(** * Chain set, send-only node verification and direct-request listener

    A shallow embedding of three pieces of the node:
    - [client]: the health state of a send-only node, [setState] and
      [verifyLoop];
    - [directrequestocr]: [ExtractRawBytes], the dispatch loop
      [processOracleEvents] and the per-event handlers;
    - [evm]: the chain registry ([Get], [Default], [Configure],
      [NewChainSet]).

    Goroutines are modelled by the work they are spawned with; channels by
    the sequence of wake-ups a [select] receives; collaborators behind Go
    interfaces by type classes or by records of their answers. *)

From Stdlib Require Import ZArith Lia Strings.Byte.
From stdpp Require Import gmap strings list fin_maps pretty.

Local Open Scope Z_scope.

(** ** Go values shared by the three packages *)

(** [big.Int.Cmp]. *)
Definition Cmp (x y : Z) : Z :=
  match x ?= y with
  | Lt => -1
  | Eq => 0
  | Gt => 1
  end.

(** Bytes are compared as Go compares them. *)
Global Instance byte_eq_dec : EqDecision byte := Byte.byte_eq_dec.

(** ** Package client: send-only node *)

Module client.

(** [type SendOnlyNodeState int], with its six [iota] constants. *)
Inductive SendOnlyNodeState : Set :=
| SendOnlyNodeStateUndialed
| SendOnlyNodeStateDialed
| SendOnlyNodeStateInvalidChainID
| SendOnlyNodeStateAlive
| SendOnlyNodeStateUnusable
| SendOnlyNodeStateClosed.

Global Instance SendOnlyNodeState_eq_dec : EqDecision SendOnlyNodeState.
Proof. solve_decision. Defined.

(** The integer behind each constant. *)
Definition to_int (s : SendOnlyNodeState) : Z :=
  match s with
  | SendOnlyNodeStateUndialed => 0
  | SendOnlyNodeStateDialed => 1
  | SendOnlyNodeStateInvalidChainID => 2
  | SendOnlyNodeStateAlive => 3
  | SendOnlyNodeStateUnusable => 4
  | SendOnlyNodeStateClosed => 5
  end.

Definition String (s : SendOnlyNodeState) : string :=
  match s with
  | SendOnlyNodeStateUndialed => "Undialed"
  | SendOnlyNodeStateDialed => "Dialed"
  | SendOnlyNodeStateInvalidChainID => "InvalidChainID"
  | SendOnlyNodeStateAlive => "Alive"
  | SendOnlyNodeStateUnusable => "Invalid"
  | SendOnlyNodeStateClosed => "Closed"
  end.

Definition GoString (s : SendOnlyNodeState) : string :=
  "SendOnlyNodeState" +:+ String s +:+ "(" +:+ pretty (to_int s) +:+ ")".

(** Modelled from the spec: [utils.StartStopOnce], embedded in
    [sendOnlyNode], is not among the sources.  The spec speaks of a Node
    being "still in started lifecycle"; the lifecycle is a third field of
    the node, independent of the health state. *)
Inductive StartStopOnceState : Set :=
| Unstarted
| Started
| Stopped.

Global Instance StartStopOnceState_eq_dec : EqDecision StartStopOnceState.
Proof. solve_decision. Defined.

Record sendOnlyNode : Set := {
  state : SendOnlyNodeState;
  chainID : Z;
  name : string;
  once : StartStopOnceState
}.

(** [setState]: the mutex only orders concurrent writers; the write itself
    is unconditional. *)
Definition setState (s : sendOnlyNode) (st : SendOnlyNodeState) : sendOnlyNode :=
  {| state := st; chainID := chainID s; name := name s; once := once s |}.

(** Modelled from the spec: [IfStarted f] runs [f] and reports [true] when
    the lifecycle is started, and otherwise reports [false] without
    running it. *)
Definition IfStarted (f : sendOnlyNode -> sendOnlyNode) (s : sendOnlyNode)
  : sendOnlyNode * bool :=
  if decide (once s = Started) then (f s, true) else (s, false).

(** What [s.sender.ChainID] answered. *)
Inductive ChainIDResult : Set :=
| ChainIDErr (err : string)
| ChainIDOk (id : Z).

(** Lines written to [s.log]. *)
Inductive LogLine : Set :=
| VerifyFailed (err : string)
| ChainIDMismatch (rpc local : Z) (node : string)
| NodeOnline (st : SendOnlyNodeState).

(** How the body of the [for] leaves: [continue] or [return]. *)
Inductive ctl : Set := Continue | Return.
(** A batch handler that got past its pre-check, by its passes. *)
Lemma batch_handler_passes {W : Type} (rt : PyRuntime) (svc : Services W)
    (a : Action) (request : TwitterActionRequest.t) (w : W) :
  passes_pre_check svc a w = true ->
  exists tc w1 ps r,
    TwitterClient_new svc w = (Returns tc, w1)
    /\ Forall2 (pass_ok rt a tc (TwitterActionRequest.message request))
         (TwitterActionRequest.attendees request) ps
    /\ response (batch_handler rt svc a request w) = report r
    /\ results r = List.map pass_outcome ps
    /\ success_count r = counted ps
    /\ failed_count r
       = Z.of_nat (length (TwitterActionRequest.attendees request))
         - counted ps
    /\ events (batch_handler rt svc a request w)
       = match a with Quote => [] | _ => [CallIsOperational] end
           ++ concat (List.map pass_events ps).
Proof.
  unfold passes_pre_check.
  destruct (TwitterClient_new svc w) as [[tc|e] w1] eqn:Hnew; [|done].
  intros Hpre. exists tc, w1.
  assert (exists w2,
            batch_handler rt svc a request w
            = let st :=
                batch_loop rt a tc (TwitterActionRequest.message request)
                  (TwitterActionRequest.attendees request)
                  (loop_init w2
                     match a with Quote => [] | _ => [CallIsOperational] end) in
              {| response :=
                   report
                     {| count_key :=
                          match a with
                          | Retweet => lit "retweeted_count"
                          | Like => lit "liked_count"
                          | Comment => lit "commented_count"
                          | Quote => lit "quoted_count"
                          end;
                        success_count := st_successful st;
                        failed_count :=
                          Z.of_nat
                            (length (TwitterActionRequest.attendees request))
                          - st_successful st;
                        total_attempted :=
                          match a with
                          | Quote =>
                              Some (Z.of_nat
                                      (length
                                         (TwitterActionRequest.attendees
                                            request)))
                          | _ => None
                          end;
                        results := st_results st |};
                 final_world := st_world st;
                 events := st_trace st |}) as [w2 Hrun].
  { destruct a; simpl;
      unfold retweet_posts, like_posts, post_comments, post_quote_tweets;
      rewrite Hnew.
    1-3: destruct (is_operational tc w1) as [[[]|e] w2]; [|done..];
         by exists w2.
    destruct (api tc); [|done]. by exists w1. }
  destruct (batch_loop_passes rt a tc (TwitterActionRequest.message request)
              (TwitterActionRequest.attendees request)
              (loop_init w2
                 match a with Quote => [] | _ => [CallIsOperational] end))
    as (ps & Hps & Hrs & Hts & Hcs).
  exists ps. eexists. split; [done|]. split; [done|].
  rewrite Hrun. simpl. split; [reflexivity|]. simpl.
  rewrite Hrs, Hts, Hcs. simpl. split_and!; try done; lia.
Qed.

# # # # # # #

ASSIGNMENT
Using the records above, copy all lines that include the word "Global".

YOUR SOLUTION
Global Instance byte_eq_dec : EqDecision byte := Byte.byte_eq_dec.
Global Instance SendOnlyNodeState_eq_dec : EqDecision SendOnlyNodeState.
Global Instance StartStopOnceState_eq_dec : EqDecision StartStopOnceState.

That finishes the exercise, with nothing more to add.